ACTIVITY: In the records below, find the line containing "(Object.chunk_ciphertext_size ctx) in" and the line containing "if Bitmap.get_or_false have index"; please repeat exactly the lines from one to the other, both included, and nothing more.

Collected data entries:
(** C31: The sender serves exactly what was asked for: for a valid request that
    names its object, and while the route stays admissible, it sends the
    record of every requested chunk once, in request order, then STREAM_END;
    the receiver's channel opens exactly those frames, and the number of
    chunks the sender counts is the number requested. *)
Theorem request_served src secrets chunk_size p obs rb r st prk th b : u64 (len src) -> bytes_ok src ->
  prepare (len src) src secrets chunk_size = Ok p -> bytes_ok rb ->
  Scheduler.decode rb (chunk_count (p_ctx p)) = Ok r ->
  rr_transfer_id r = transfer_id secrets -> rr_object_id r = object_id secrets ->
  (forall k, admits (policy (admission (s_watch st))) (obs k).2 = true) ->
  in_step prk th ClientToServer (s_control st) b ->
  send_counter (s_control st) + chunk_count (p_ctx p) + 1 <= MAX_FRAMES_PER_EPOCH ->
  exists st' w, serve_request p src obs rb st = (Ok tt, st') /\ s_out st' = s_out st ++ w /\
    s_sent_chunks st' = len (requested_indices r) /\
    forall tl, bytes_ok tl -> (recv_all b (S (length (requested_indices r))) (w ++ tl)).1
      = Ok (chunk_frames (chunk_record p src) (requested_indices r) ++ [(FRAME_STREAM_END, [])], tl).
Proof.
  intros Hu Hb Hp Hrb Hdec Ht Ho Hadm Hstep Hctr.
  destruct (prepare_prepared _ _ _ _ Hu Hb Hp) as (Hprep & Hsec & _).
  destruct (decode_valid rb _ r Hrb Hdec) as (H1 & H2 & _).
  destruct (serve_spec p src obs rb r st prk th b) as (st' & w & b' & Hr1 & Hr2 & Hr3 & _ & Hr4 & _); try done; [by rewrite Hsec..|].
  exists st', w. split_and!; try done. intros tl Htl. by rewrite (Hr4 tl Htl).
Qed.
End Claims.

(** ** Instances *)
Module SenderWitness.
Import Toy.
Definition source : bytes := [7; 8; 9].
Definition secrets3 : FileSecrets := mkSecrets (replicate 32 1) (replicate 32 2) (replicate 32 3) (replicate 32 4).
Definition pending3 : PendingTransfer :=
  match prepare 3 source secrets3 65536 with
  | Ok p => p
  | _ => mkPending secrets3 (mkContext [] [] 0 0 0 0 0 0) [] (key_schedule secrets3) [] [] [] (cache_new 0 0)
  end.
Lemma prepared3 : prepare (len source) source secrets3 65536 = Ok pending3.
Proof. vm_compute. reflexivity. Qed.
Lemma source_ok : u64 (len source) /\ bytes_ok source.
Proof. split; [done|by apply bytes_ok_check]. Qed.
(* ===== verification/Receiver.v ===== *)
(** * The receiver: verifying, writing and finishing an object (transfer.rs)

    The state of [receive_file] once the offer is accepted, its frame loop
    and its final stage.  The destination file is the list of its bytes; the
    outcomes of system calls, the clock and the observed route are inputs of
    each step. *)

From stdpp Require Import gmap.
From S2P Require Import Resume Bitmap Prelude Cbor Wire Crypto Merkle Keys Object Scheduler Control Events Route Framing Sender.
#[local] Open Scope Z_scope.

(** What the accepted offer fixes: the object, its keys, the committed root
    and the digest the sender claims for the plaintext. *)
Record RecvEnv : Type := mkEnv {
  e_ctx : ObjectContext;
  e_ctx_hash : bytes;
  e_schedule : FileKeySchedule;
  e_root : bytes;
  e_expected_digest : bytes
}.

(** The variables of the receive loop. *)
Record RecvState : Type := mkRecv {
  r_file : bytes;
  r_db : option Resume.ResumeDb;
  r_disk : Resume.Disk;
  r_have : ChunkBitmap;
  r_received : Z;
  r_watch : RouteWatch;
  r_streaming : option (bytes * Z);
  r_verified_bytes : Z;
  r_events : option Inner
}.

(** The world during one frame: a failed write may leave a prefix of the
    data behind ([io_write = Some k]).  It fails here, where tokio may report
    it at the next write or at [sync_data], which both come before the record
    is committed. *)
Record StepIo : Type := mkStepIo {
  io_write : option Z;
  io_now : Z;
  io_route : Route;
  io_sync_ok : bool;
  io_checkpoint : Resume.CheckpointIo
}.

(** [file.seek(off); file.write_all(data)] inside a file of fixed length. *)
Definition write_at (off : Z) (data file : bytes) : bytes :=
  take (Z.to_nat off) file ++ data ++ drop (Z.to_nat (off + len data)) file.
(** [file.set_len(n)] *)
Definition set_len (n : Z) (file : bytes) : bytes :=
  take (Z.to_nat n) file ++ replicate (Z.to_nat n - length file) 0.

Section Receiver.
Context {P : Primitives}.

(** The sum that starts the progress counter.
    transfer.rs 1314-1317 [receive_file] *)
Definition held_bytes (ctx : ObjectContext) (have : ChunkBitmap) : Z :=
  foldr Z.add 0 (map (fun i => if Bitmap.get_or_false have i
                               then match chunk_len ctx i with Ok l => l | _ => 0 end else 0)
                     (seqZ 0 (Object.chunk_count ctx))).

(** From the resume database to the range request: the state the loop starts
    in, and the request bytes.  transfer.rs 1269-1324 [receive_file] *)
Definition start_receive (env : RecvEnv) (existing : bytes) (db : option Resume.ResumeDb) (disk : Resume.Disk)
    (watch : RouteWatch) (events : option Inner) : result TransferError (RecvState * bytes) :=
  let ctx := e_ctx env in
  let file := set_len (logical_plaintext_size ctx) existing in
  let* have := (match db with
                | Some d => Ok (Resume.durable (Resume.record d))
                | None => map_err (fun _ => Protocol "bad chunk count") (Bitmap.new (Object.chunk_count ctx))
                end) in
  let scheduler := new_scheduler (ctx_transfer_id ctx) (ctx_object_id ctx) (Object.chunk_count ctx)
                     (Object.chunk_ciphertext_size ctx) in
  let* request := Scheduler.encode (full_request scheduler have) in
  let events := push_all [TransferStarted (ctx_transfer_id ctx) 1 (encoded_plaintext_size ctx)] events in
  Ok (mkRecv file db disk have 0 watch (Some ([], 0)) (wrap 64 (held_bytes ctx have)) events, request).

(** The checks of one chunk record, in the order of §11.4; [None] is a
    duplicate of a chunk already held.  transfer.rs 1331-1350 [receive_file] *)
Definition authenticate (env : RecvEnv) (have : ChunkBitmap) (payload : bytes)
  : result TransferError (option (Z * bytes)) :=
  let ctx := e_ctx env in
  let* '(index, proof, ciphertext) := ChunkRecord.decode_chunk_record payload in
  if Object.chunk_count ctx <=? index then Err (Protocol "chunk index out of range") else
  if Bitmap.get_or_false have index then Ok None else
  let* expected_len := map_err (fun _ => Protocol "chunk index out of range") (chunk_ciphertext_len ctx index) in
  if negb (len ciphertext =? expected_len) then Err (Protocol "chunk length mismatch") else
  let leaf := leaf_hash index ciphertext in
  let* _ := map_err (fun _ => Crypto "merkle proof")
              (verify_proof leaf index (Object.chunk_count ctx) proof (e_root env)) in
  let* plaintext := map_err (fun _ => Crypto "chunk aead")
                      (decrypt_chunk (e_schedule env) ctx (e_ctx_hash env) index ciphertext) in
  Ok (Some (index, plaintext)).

EXERCISE ANSWER:
                     (Object.chunk_ciphertext_size ctx) in
  let* request := Scheduler.encode (full_request scheduler have) in
  let events := push_all [TransferStarted (ctx_transfer_id ctx) 1 (encoded_plaintext_size ctx)] events in
  Ok (mkRecv file db disk have 0 watch (Some ([], 0)) (wrap 64 (held_bytes ctx have)) events, request).

(** The checks of one chunk record, in the order of §11.4; [None] is a
    duplicate of a chunk already held.  transfer.rs 1331-1350 [receive_file] *)
Definition authenticate (env : RecvEnv) (have : ChunkBitmap) (payload : bytes)
  : result TransferError (option (Z * bytes)) :=
  let ctx := e_ctx env in
  let* '(index, proof, ciphertext) := ChunkRecord.decode_chunk_record payload in
  if Object.chunk_count ctx <=? index then Err (Protocol "chunk index out of range") else
  if Bitmap.get_or_false have index then Ok None else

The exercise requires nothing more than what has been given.